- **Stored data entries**

· · · · ·

(** * Privacy-preserving robotics: pattern memory and ephemeral identities

    A shallow embedding of [examples/pattern_memory_demo.py] and
    [examples/ephemeral_identity_demo.py], and the properties of the
    specification that concern them.

    Numeric model.  Python [float] values are read as real numbers ([R]):
    arithmetic is exact, [np.sqrt] is [sqrt], and the comparisons of the
    source are the decidable comparisons of [R].  Rounding, infinities and
    NaN are outside this model; "within floating tolerance" in the
    specification is read as equality of the exact values.  Python [int]
    values that are never mixed with floats are integers ([Z]).

    Containers.  A Python [dict] keeps its keys in insertion order; it is an
    association list with the operations of module [Dict].

    Exceptions.  A call either returns or raises; [outcome] carries the state
    of the mutated object in both cases.

    Clock.  [datetime.now()] is an argument [now] (microseconds, as the
    resolution of [datetime]); the readings taken during one call are the
    same instant.

    Randomness.  The draw of [secrets.token_hex(16)] is an argument [token].

    Feature records are values.  The source keeps the caller's
    [BehavioralFeatures] object in a new profile and updates it in place on
    later matches, so two profiles created from one object share their
    numeric features.  What is stated of a profile other than the one a call
    updates is therefore limited to what sharing cannot change: whether it is
    stored, its own fields and the labels of its features
    ([same_profile_fields]). *)

From Stdlib Require Import Reals Lra Lia ZArith List String Bool.
Import ListNotations.

Open Scope R_scope.

(** ** Python dictionaries *)

Module Dict.
Section WithValues.
Context {V : Type}.

Definition t := list (string * V).

Definition empty : t := [].
(** X9. Every markup that pass 1 creates is of the type of its source
    annotation, lies on the page the locator returned with the quads it
    returned (at least one), on a page of the new document no further
    than [MAX_PAGE_DISTANCE] from the old page, and for a fuzzy match no
    further than [FUZZY_MAX_PAGE_DISTANCE]. *)
Theorem transferred_markup_is_near cfg doc fr fa old annot na :
  transferred_as cfg doc fr fa old annot na →
  a_type annot ∈ markup_types
  ∧ na_type na = a_type annot
  ∧ na_point na = None
  ∧ na_quads na ≠ []
  ∧ 0 <= na_page na < page_count doc
  ∧ Z.abs (na_page na - old) <= MAX_PAGE_DISTANCE cfg
  ∧ ∃ page mt,
      outcome (find_text_occurrence cfg doc (target_of annot) fr fa old)
      = Ok (Some page, Some (na_quads na), mt)
      ∧ mt ≠ none
      ∧ na_page na = number page
      ∧ (mt = fuzzy →
         Z.abs (na_page na - old) <= FUZZY_MAX_PAGE_DISTANCE cfg).
Proof.
  intros (v & Hv & Hc)%transferred_as_verdict.
  destruct (verdict_transfer_markup_type _ _ _ _ _ _ _ _ Hv Hc)
    as [Htype Hna].
  assert (∃ page quads, (v = VExact page quads ∨ v = VFuzzy page quads)
            ∧ na_page na = number page ∧ na_quads na = quads
            ∧ na_point na = None) as (page & quads & Hcase & Hp & Hq & Hpt).
  { destruct v; simpl in Hc; try done; injection Hc as <-;
      exists new_page, quads.
    - split; [by left|]. by destruct (na_fields_exact_annot annot
                              (new_markup annot new_page quads))
                              as (-> & -> & ->).
    - split; [by right|done]. }
  destruct (verdict_transfer_located _ _ _ _ _ _ _ _ _ Hv Hcase)
    as (mt & Hout & He & Hf & Hmax & Hfz).
  assert (Hmt : mt ≠ none).
  { destruct Hcase as [Hx|Hx]; [rewrite (He Hx)|rewrite (Hf Hx)]; done. }
  destruct (find_text_occurrence_shape _ _ _ _ _ _ _ _ _ Hout)
    as [[? _]|(_ & p & q & qs & [= <-] & [= ->] & Hvalid & _)]; [done|].
  unfold page_distance_of in Hmax, Hfz. rewrite Hp, Hq.
  split; [done|]. split; [done|]. split; [done|]. split; [done|].
  split; [lia|]. split; [lia|].
  exists page, mt. split; [done|]. split; [done|]. split; [done|]. exact Hfz.
Qed.

(** The highlight of page 0 transferred to page 5 of [doc_fox5]. *)
Lemma transferred_markup_is_near_witness :
  transferred_as source_config doc_fox5 ratio_default 5 0 annot_quick
    (exact_annot annot_quick
       (new_markup annot_quick (page_of doc_fox5 5) fox_quads))
  ∧ na_page (exact_annot annot_quick
               (new_markup annot_quick (page_of doc_fox5 5) fox_quads)) = 5
  ∧ Z.abs (na_page (exact_annot annot_quick
                      (new_markup annot_quick (page_of doc_fox5 5) fox_quads))
           - 0) <= MAX_PAGE_DISTANCE source_config.
Proof.
  assert (H : transferred_as source_config doc_fox5 ratio_default 5 0
                annot_quick
                (exact_annot annot_quick
                   (new_markup annot_quick (page_of doc_fox5 5) fox_quads))).
  { eexists. split; vm_compute; reflexivity. }
  destruct (transferred_markup_is_near _ _ _ _ _ _ _ H)
    as (_ & _ & _ & _ & _ & Hd & _).
  split; [exact H|]. split; [reflexivity|exact Hd].
Defined.

(** ** Accounting *)

Lemma count_cons {A} (f : A → bool) x l :
  count f (x :: l) = ((if f x then 1 else 0) + count f l)%nat.
Proof. unfold count. simpl. by destruct (f x). Qed.

Lemma verdict_unsupported_iff cfg doc fr fa old annot v :
  verdict cfg doc fr fa old annot = Ok v →
  (v = VUnsupported ↔ is_markup annot = false).
Proof.
  intros Hv. unfold is_markup.
  destruct (bool_decide (a_type annot ∈ markup_types)) eqn:Htype.
  - apply bool_decide_eq_true in Htype. split; [|done]. intros ->.
    destruct (decide (target_of annot = "")) as [Hempty|Hne].
    + unfold verdict in Hv. rewrite bool_decide_eq_true_2 in Hv by done.
      rewrite Hempty in Hv. done.
    + by destruct (verdict_of_nonempty_target _ _ _ _ _ _ _ Htype Hne Hv).
  - unfold verdict in Hv. rewrite Htype in Hv. simpl in Hv.
    split; [done|]. intros _. congruence.
Qed.

(** Every step of pass 1 moves exactly one of the four tallies. *)
Lemma run_markups_tally cfg doc fr fa l : ∀ s s',
  run_markups cfg doc fr fa l s = Ok s' →
  (count is_ok_exact (printed s') + transferred_fuzzy_count s'
   + failed_count s'
   = count is_ok_exact (printed s) + transferred_fuzzy_count s
     + failed_count s + count is_markup (map snd l))%nat
  ∧ unsupported_count s'
    = (unsupported_count s + count (fun a => negb (is_markup a)) (map snd l))%nat.
Proof.
  induction l as [|[n a] l IH]; intros s s'; simpl.
  - intros [= <-]. unfold count. simpl. lia.
  - unfold_bind.
    destruct (transfer_markup cfg doc fr fa n a s) as [s1|e] eqn:E; [|done].
    intros Hrun. destruct (IH s1 s' Hrun) as [H1 H2].
    rewrite H1, H2, !count_cons.
    apply transfer_markup_ok in E as (v & Hv & ->).
    pose proof (verdict_unsupported_iff _ _ _ _ _ _ _ Hv) as Hu.
    destruct v; simpl; rewrite ?count_snoc; simpl;
      try (rewrite (proj1 Hu eq_refl); simpl; lia);
      (destruct (is_markup a) eqn:Hm;
         [simpl; lia|discriminate (proj2 Hu eq_refl)]).
Qed.

(** Pass 2 in closed form: the map it starts from decides everything. *)
Lemma run_replies_closed l : ∀ s,
  let m := new_annot_map s in
  let s' := run_replies l s in
  transferred_count s' = (transferred_count s + count (attachable m) l)%nat
  ∧ unsupported_count s' = (unsupported_count s + count (orphan m) l)%nat
  ∧ transferred_fuzzy_count s' = transferred_fuzzy_count s
  ∧ failed_count s' = failed_count s
  ∧ failed_annotations s' = failed_annotations s
  ∧ new_annot_map s' = m
  ∧ output_annots s' = output_annots s ++ omap (note_of m) l
  ∧ count is_ok_reply (printed s')
    = (count is_ok_reply (printed s) + count (attachable m) l)%nat.
Proof.
  induction l as [|a l IH]; intros s m s'.
  - unfold s', count. simpl. rewrite app_nil_r. repeat split; lia.
  - unfold s'.
    change (run_replies (a :: l) s) with (run_replies l (transfer_reply a s)).
    destruct (IH (transfer_reply a s))
      as (H1 & H2 & H3 & H4 & H5 & H6 & H7 & H8).
    rewrite transfer_reply_map in H1, H2, H6, H7, H8. fold m in H1, H2, H6, H7, H8.
    rewrite H1, H2, H3, H4, H5, H6, H7, H8, !count_cons.
    rewrite transfer_reply_cases. unfold attachable, orphan, note_of, is_reply.
    simpl omap.
    destruct (a_type a =? PDF_ANNOT_TEXT); simpl; [|repeat split; lia].
    fold m. destruct (m !! irt_xref a) as [parent|] eqn:Hp; simpl.
    + rewrite ?bool_decide_eq_true_2 by done. simpl.
      rewrite count_snoc, <- app_assoc. simpl. repeat split; lia.
    + rewrite ?bool_decide_eq_false_2 by (by intros [? ?]). simpl.
      repeat split; lia.
Qed.

Lemma count_split {A} (f : A → bool) l :
  (count f l + count (fun a => negb (f a)) l = length l)%nat.
Proof.
  induction l as [|x l IH]; [done|]. rewrite !count_cons. simpl.
  destruct (f x); simpl; lia.
Qed.

Lemma count_reply_split m l :
  (count (attachable m) l + count (orphan m) l = count is_reply l)%nat.
Proof.
  induction l as [|x l IH]; [done|]. rewrite !count_cons.
  assert (Hx : ((if attachable m x then 1 else 0)
                + (if orphan m x then 1 else 0)
                = if is_reply x then 1 else 0)%nat).
  { unfold attachable, orphan.
    destruct (is_reply x); destruct (bool_decide _); simpl; lia. }
  lia.
Qed.



(** X11. What [unsupported_count] counts at the end of a run: every
    annotation that is not a highlight, underline or squiggly (sticky
    notes included, counted by pass 1) and, once more, every sticky note
    whose in-reply-to identifier is not in the transfer map (counted by
    pass 2).  Together the four counters amount to the number of
    annotations plus the number of sticky notes. *)
Theorem unsupported_counts_notes_in_both_passes cfg old_doc new_doc fr fa s :
  transfer_annotations cfg old_doc new_doc fr fa = Ok s →
  let annots := concat old_doc in
  unsupported_count s
  = (count (fun a => negb (is_markup a)) annots
     + count (orphan (new_annot_map s)) annots)%nat
  ∧ count is_reply annots
    = (count is_ok_reply (printed s)
       + count (orphan (new_annot_map s)) annots)%nat
  ∧ (transferred_count s + transferred_fuzzy_count s + failed_count s
     + unsupported_count s
     = length annots + count is_reply annots)%nat.
Proof.
  intros Hrun annots.
  destruct (transfer_annotations_counters _ _ _ _ _ _ Hrun)
    as (_ & Htc & _ & _ & _).
  destruct (transfer_annotations_run _ _ _ _ _ _ Hrun)
    as (s1 & _ & Hr1 & _ & Hr2).
  destruct (run_markups_tally _ _ _ _ _ _ _ Hr1) as [Ht Hu].
  pose proof (pass1_prints_no_reply _ _ _ _ _ _ _ Hr1 eq_refl) as Hnr.
  destruct (run_replies_closed (map snd (indexed_annots old_doc)) s1)
    as (H1 & H2 & H3 & H4 & _ & H6 & _ & H8).
  destruct (pass2_keeps_fuzzy (map snd (indexed_annots old_doc)) s1)
    as [_ Hke].
  rewrite <- Hr2 in H1, H2, H3, H4, H6, H8, Hke.
  unfold indexed_annots in *. rewrite indexed_annots_from_snd in *.
  fold annots in Ht, Hu, H1, H2, H8.
  simpl in Ht, Hu. change (count is_ok_exact []) with 0%nat in Ht.
  rewrite H6.
  pose proof (count_reply_split (new_annot_map s1) annots) as Hsplit.
  pose proof (count_split is_markup annots) as Hall.
  rewrite Hke in Htc.
  repeat split; lia.
Qed.

Lemma unsupported_counts_notes_in_both_passes_witness :
  ∃ s, transfer_annotations source_config old_orphan_reply doc_fox
         ratio_default 5 = Ok s
       ∧ unsupported_count s
         = (count (fun a => negb (is_markup a)) (concat old_orphan_reply)
            + count (orphan (new_annot_map s)) (concat old_orphan_reply))%nat
       ∧ unsupported_count s = 2%nat.
Proof.
  destruct (transfer_annotations source_config old_orphan_reply doc_fox
              ratio_default 5) as [s|e] eqn:E;
    [|vm_compute in E; discriminate E].
  exists s. split; [reflexivity|].
  split; [exact (proj1 (unsupported_counts_notes_in_both_passes _ _ _ _ _ _ E))|].
  vm_compute in E. injection E as <-. reflexivity.
Defined.

(** ** Pass 2 does not depend on the order of the replies *)




(** ** Pages the matcher cannot use *)

Lemma candidates_nil text n pages :
  Forall (fun page => (length (get_words (content page)) < n)%nat) pages →
  candidates text n pages = [].
Proof.
  unfold candidates. induction 1 as [|page pages Hshort _ IH]; [done|].
  simpl. rewrite IH, app_nil_r. unfold page_candidates.
  by destruct (Nat.ltb_spec (length (get_words (content page))) n); [|lia].
Qed.

(** X14. The fuzzy matcher has nothing to compare on a page with fewer
    words than the phrase: when every candidate page is that short, and
    in particular when the candidate list is empty, it returns none
    whatever the ratio and the allowance are, provided the budget can be
    computed; a page with at least as many words has one window per
    starting position. *)
Theorem short_pages_give_no_match doc text ratio base idxs pages a :
  length (PyStr.split text) ≠ 0%nat →
  allowed_distance text ratio base = Ok a →
  load_pages doc idxs = Ok pages →
  (Forall (fun page =>
             (length (get_words (content page))
              < length (PyStr.split text))%nat) pages →
   find_best_fuzzy_match_in_pages doc text ratio base idxs = Ok (None, None))
  ∧ (idxs = [] →
     find_best_fuzzy_match_in_pages doc text ratio base idxs = Ok (None, None))
  ∧ (∀ page,
       (length (PyStr.split text) ≤ length (get_words (content page)))%nat →
       length (page_candidates text (length (PyStr.split text)) page)
       = (length (get_words (content page))
          - length (PyStr.split text) + 1)%nat).
Proof.
  intros Hn Ha Hpages.
  assert (Hshort : Forall (fun page =>
             (length (get_words (content page))
              < length (PyStr.split text))%nat) pages →
   find_best_fuzzy_match_in_pages doc text ratio base idxs = Ok (None, None)).
  { intros H.
    by apply (find_best_no_candidates doc text ratio base idxs pages a);
      [..|apply candidates_nil]. }
  split; [exact Hshort|]. split.
  - intros ->. apply Hshort. simpl in Hpages. injection Hpages as <-.
    constructor.
  - intros page Hlen. unfold page_candidates.
    destruct (Nat.ltb_spec (length (get_words (content page)))
                (length (PyStr.split text))); [lia|].
    by rewrite length_map, length_seq.
Qed.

· · · · ·

- **Problem requirements**
What you give back should be exactly the lines of the data above from the line with "by done. simpl." through the line with "A → bool) l", both of those included, and nothing more.

- **Output below**
    + rewrite ?bool_decide_eq_true_2 by done. simpl.
      rewrite count_snoc, <- app_assoc. simpl. repeat split; lia.
    + rewrite ?bool_decide_eq_false_2 by (by intros [? ?]). simpl.
      repeat split; lia.
Qed.

Lemma count_split {A} (f : A → bool) l :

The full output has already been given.